2014 ASCO Annual Meeting #7501
A randomized, double-blind phase 3 trial of adjuvant erlotinib (E) versus placebo (P) following complete tumor resection with or without adjuvant chemotherapy in patients (pts) with stage IB-IIIA EGFR positive (IHC/FISH) non-small cell lung cancer (NSCLC): RADIANT results.

Author(s):
Karen Kelly, Nasser K. Altorki, Wilfried Ernst Erich Eberhardt, et al

<背景>進行非小細胞肺癌におけるエルロチニブの有効性は既に確立されているが、術後補助療法としての意義は不明である。BR.21試験のデータでは、免疫染色もしくはFISHでEGFR陽性の患者で、エルロチニブの効果がより期待できるようだった。
<方法>IB-IIIA期の完全切除後非小細胞肺癌患者を、エルロチニブ150mg/日もしくはプラセボを2年間服用する治療群に2:1の比率で無作為に割り付けた。層別化因子は、病期、組織型、先行する術後補助化学療法、喫煙歴、FISHによるEGFR発現状態、国籍とした。主要評価項目は全患者を対象とした無病生存期間とし、副次評価項目には全患者を対象とした全生存期間、EGFR遺伝子変異(Exon 19欠失変異/Exon 21 L858R置換)を有する患者群における無病生存期間および全生存期間を含めた。
<結果>2007年11月から2010年7月までに、973人の患者が無作為割付された。両群に患者背景の差はなかった(65歳以上が41%、女性が41%、IB期51%、II期33% 、IIIA期16%、腺癌59%、先行する術後補助化学療法歴53%、非喫煙者20%、アジア人17%、FISHによるEGFR発現率72%、EGFR遺伝子変異陽性率16.5%)。無病生存期間を割り出すために予定されていたイベント数は410で、これが達成されたのは2013年4月だった。277人(28%)の患者が既に死亡していた。患者追跡期間中央値は47ヶ月だった。全体の患者群では、両群間に有意な無病生存期間の差を認めなかった。また、副次評価項目についても、有意差は認めなかった。治療継続期間中央値はエルロチニブ群で12ヶ月、プラセボ群で22ヶ月だった。皮疹はエルロチニブ群の58%、プラセボ群の17%に、下痢はエルロチニブ群の52%、プラセボ群の16%に認めた。Grade 3以上の皮疹はエルロチニブ群の12.6%、プラセボ群の0.3%に、Grade 3以上の下痢はエルロチニブ群の6.2%、プラセボ群の0.3%に認めた。治療関連死は認めなかった。
<結論>エルロチニブによる術後補助療法は、今回の適格患者全体の無病生存期間を延長しなかった。EGFR遺伝子変異陽性患者に限った同様の検討が望まれる。エルロチニブの安全性プロファイルは、進行期の患者を対象にした場合と同様であった。

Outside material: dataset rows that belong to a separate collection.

(** ** Concrete environments *)

Module Example.
Import Reference.

(** A server: the replies by host and path; any other request finds no
    host. *)
Definition serve (routes : list (string * string * Reply)) (rq : Request) : Reply :=
  match List.find (fun r => String.eqb (fst (fst r)) (rq_hostname rq)
                            && String.eqb (snd (fst r)) (rq_path rq)) routes with
  | Some r => snd r
  | None => ReqError "getaddrinfo ENOTFOUND"
  end.

Definition page (ctype body : string) : Reply :=
  Response 200 None (Some ctype) (BodyEnd body).
Definition moved (statusCode : Z) (location : string) : Reply :=
  Response statusCode (Some location) None (BodyEnd "").

(** A machine without any of the external tools. *)
Definition machine (platform : string) (routes : list (string * string * Reply)) : Env :=
  {| platform := platform;
     net := serve routes;
     overrun := TimeoutError;
     toolOk := fun _ => false;
     toolOutput := fun _ => "converted";
     readOnly := fun _ => false;
     spared := fun _ => false;
     HOME := Some (if String.eqb platform "win32" then "C:\Users\u" else "/home/u");
     APPDATA := Some "C:\Users\u\AppData\Roaming";
     TEMP := Some "C:\Temp";
     now := 1700000000000 |}.

Definition withTools (ok : tool -> bool) (e : Env) : Env :=
  {| platform := platform e; net := net e; overrun := overrun e;
     toolOk := ok; toolOutput := toolOutput e;
     readOnly := readOnly e; spared := spared e;
     HOME := HOME e; APPDATA := APPDATA e; TEMP := TEMP e;
     now := now e |}.

Definition withReadOnly (ro : string -> bool) (e : Env) : Env :=
  {| platform := platform e; net := net e; overrun := overrun e;
     toolOk := toolOk e; toolOutput := toolOutput e;
     readOnly := ro; spared := spared e;
     HOME := HOME e; APPDATA := APPDATA e; TEMP := TEMP e;
     now := now e |}.

(** A world with the given directories and nothing else. *)
Definition worldOf (dirs : list string) : World :=
  {| fs := list_to_map ((fun d => (d, Dir)) <$> dirs); log := []; console := [] |}.

(** Redirects of every kind on one host. *)
Definition redirecting : list (string * string * Reply) :=
  [ ("example.com", "/", moved 302 "http-docs/index.html");
    ("example.com", "/http-docs/index.html", page "text/html" "moved here");
    ("example.com", "/old", moved 301 "https://example.com/new");
    ("example.com", "/new", moved 302 "final.html");
    ("example.com", "/final.html", page "text/html" "final");
    ("example.com", "/gone", moved 302 "/missing");
    ("example.com", "/missing", Response 404 None None (BodyEnd "not found"));
    ("example.com", "/loop", moved 302 "/loop") ].

(** A host that answers its front page with a Location no URL parser
    accepts: a scheme-relative reference without a host. *)
Definition malformedRedirect : list (string * string * Reply) :=
  [ ("example.com", "/", moved 302 "//") ].

(** A page with a plain icon of 180 pixels in front of an Apple touch
    icon of 32 pixels, and a manifest whose larger icon ties with the
    latter. *)
Definition iconPage : string :=
  "<html><head><link rel='icon' sizes='180x180' href='/plain.png'>"
  +:+ "<link rel='apple-touch-icon' sizes='32x32' href='/touch.png'>"
  +:+ "<link rel='manifest' href='/app.json'></head></html>".

Definition manifestText : string :=
  replaceChar "'" dq
    "{'icons': [{'src': 'small.png', 'sizes': '48x48'}, {'src': 'huge.png', 'sizes': '1032x1032'}]}".

Definition iconSite : list (string * string * Reply) :=
  [ ("example.com", "/", page "text/html" iconPage);
    ("example.com", "/app.json", page "application/json" manifestText);
    ("example.com", "/touch.png", page "image/png" "PNG-bytes") ].

(** A site without a page but with a favicon, served as JPEG. *)
Definition faviconSite : list (string * string * Reply) :=
  [ ("example.com", "/favicon.ico", page "image/jpeg" "JPEG-bytes") ].

Definition rmOnly (t : tool) : bool :=
  match t with
  | RmRf _ => true
  | _ => false
  end.

Definition chrome : Browser.t :=
  {| Browser.name := "Google Chrome"; Browser.id := "chrome";
     Browser.path := "/usr/bin/google-chrome"; Browser.appFlag := "--app=" |}.

Definition chromeWin : Browser.t :=
  {| Browser.name := "Google Chrome"; Browser.id := "chrome";
     Browser.path := "C:\Program Files\Google\Chrome\Application\chrome.exe";
     Browser.appFlag := "--app=" |}.

(** A machine with every external tool. *)
Definition everyTool (t : tool) : bool := true.

Definition powershellOnly (t : tool) : bool :=
  match t with
  | Powershell _ => true
  | _ => false
  end.

(** A page with a large icon and, behind it, an icon whose reference no
    URL parser resolves. *)
Definition brokenIconPage : string :=
  "<link rel='icon' sizes='512x512' href='/big.png'><link rel='icon' href='//'>".

(** A page with two icons of size 10^20, the plain one in front of the
    Apple touch icon. *)
Definition hugeIconPage : string :=
  "<link rel='icon' sizes='100000000000000000000x100000000000000000000' href='/plain.png'>"
  +:+ "<link rel='apple-touch-icon' sizes='100000000000000000000x100000000000000000000'"
  +:+ " href='/touch.png'>".

Definition hugeIconSite : list (string * string * Reply) :=
  [ ("example.com", "/", page "text/html" hugeIconPage) ].

(** A host whose front page is the page with the icon that does not
    resolve. *)
Definition brokenIconSite : list (string * string * Reply) :=
  [ ("example.com", "/", page "text/html" brokenIconPage) ].

(** A machine whose only browser is Chromium, at one of the paths the
    table lists for Chrome. *)
Definition chromiumOnly (path : string) (w : World) : bool :=
  String.eqb path "/usr/bin/chromium".

Definition notOnPath (command : string) (w : World) : option string := None.

End Example.

(** ** The vocabulary of the properties *)

Section Vocabulary.
Context `{RT : Runtime} (env : Env).

(** One redirect hop of [fetchUrl]: the request for [url] is answered
    with a status in the 300s and a Location that is not empty, and
    [next] is that Location when it starts with http, and otherwise the
    Location resolved against [url]. *)
Definition hop (accept url next : string) : Prop :=
  ∃ p statusCode l ctype body,
    newURL url = Some p ∧
    net env (requestOf p accept) = Response statusCode (Some l) ctype body ∧
    300 ≤ statusCode < 400 ∧ l ≠ "" ∧
    ((startsWith l "http" = true ∧ next = l) ∨
     (startsWith l "http" = false ∧ ∃ u, newURLBase l url = Some u ∧ next = URL.href u)).

(** A chain of [n] hops from [url] to [final]. *)
Inductive redirects (accept : string) : nat → string → string → Prop :=
  | redirects_O url : redirects accept 0 url url
  | redirects_S n url next final :
      hop accept url next → redirects accept n next final →
      redirects accept (S n) url final.

(** The request for [url] is answered with [statusCode], and the answer
    is not a redirect to follow. *)
Definition answered (accept url : string) (statusCode : Z) : Prop :=
  ∃ p location ctype body,
    newURL url = Some p ∧
    net env (requestOf p accept) = Response statusCode location ctype body ∧
    ¬ (300 ≤ statusCode < 400 ∧ ∃ l, location = Some l ∧ l ≠ "").

(** A file can be copied to [p]: the OS does not refuse, the directory
    is there, and [p] is not itself a directory. *)
Definition writable (p : string) (w : World) : Prop :=
  readOnly env p = false ∧ parentOk env p w = true ∧ isDir p w = false.

(** [w] with one more command line in its log. *)
Definition logged (c : shell) (w : World) : World :=
  {| fs := fs w; log := c :: log w; console := console w |}.

End Vocabulary.

(** [a < b] on numbers. *)
Definition less (a b : number) : bool :=
  match a, b with
  | Num x, Num y => x <? y
  | Num _, Infinity negative => negb negative
  | Infinity negative, Num _ => negative
  | Infinity n, Infinity n' => n && negb n'
  end.

(** The integer value of a finite binary floating-point number of the
    library that has one, and the infinities. *)
Definition ofSpecFloat (f : SpecFloat.spec_float) : option number :=
  match f with
  | SpecFloat.S754_zero _ => Some (Num 0)
  | SpecFloat.S754_infinity negative => Some (Infinity negative)
  | SpecFloat.S754_nan => None
  | SpecFloat.S754_finite negative m e =>
      Some (Num ((if negative then -1 else 1)
                 * (if e <? 0 then Z.pos m / 2 ^ (- e) else Z.pos m * 2 ^ e)))
  end.

(** Integers on both sides of the places where rounding decides. *)
Definition roundingSamples : list Z :=
  (((fun k => 2 ^ k + 2 ^ (k - 53)) <$> (seqZ 53 60 ++ seqZ 1000 30))
   ++ ((fun k => 2 ^ k + 3 * 2 ^ (k - 53)) <$> (seqZ 53 60 ++ seqZ 1000 30))
   ++ ((fun k => 2 ^ k + 2 ^ (k - 53) + 1) <$> (seqZ 53 60 ++ seqZ 1000 30))
   ++ ((fun k => - (10 ^ k) - 1000) <$> (seqZ 0 40 ++ seqZ 300 12))
   ++ seqZ (2 ^ 53 - 100) 200
   ++ seqZ (- 100) 200)%list.

(** Sorted by priority, the larger first: no candidate has a smaller
    priority than one behind it. *)
Definition descending : list Icon.t → Prop :=
  StronglySorted (fun a b => less (Icon.priority a) (Icon.priority b) = false).

(** The world after the command line has refused a URL: the two lines of
    the refusal printed, and nothing else changed. *)
Definition rejected (w : World) : World :=
  {| fs := fs w; log := log w; console := (rev invalidUrlLines ++ console w)%list |}.

(** Every character of [s] satisfies [p]. *)
Fixpoint every (p : ascii -> bool) (s : string) : bool :=
  match s with
  | EmptyString => true
  | String c s' => p c && every p s'
  end.

(** White space occurs in [s] only as single blanks. *)
Fixpoint singleBlanks (s : string) : bool :=
  match s with
  | EmptyString => true
  | String c s' =>
      (if isSpace c
       then Ascii.eqb c " " && match s' with
                               | String d _ => negb (isSpace d)
                               | EmptyString => true
                               end
       else true) && singleBlanks s'
  end.

Definition leadingSpace (s : string) : bool :=
  match s with
  | String c _ => isSpace c
  | EmptyString => false
  end.

Definition trailingSpace (s : string) : bool := leadingSpace (String.rev s).

(** No separator in [s]: a plain file name. *)
Definition plainName (env : Env) (s : string) : bool :=
  every (fun d => negb (Ascii.eqb d (sepChar env))) s.

(** The characters that the shell which [exec] starts, [/bin/sh] and on
    Windows [cmd.exe], does not take as they are between double quotes. *)
Definition shellSpecial (env : Env) (c : ascii) : bool :=
  if win32 env then Ascii.eqb c "%" || Ascii.eqb c dquote
  else Ascii.eqb c "$" || Ascii.eqb c "`" || Ascii.eqb c "\" || Ascii.eqb c dquote.

(** A path that reaches the tool as the program has written it between
    the double quotes of a command line. *)
Definition shellPlain (env : Env) (path : string) : bool :=
  every (fun c => negb (shellSpecial env c)) path.

(** The promise settles: it is fulfilled or rejected. *)
Definition settled {A} (o : outcome A) : Prop := (∃ a, o = Ret a) ∨ (∃ e, o = Throw e).

(** The computation settles from every world. *)
Definition settles {A} (m : M A) : Prop := ∀ w, settled (fst (m w)).

(** The computation is fulfilled from every world. *)
Definition returns {A} (m : M A) : Prop := ∀ w, ∃ a w', m w = (Ret a, w').

(** * Properties *)

Open Scope list_scope.

(** ** Strings *)

Lemma eqb_string_true (a b : string) : String.eqb a b = true ↔ a = b.
Proof. apply String.eqb_eq. Qed.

 abstractだけを見ると得るところのないnegative studyですが、以下の表を見ると、
 1)EGFR遺伝子変異陽性群の方が、全体よりも成績が悪そう
 2)EGFR遺伝子変異陽性のプラセボ群は、他の群に比べて極端に無病生存期間が短い
 3)EGFR陽性群に限って言えば、エルロチニブによる術後補助療法は意義がありそう
 4)EGFR陽性群にエルロチニブを使って、ようやくEGFR遺伝子変異陰性群に比肩できる無病生存が得られる
といったことが見えてきて、興味深いです。
 ちなみに、今回の統計解析では、EGFR遺伝子変異陽性患者での解析において、無病生存期間のp=0.0391は有意差に至っていないそうです。







さらに、EGFR遺伝子変異患者の解析に焦点を絞ったのが以下の内容で、結果を一部抜粋して記します。

2014 ASCO Annual Meeting #7513
Adjuvant erlotinib (E) versus placebo (P) in non-small cell lung cancer (NSCLC) patients (pts) with tumors carrying EGFR-sensitizing mutations from the RADIANT trial.

Author(s):
Frances A. Shepherd, Nasser K. Altorki, Wilfried Ernst Erich Eberhardt, et al

RADIANTにおいて無作為割付された973人のうち、EGFR遺伝子変異の状態について検索されたのが921人(95%)で、161人(17%)は遺伝子変異を有していた(55%がExon 19欠失変異、45%がExon 21 L858R)。遺伝子変異は女性(65%)、非喫煙者(63%)により高頻度に認められた。47%がIB期、29%がII期、22%がIIIA期であった。49%が術後補助化学療法を受けていて、47%がアジア人だった。治療群間の患者背景に若干ばらつきがあった(エルロチニブ群には化学療法未経験者、早期患者が多く、プラセボ群は腫瘍径が小さい)。102人がエルロチニブ群に、59人がプラセボ群に割り付けられた。治療期間の中央値はエルロチニブ群で21.2%、プラセボ群で21.9ヶ月であった。エルロチニブ群の34人(34%)、プラセボ群の24人(41%)は22ヶ月以上の治療期間を完遂した。エルロチニブ群の無病生存期間中央値は46.4%、プラセボ群は28.5ヶ月で、ハザード比は0.61、95%信頼区間は0.38-0.98、p=0.039だった(今回の解析では有意ではない)。エルロチニブ群では、脳転移再発が多く(40% vs 13%)、骨転移再発は少ない(14% vs 29%)傾向があった。

 全生存期間の解析にはまだ時間がかかりそうですが、現時点でもなかなか興味深い結果が得られたように思います。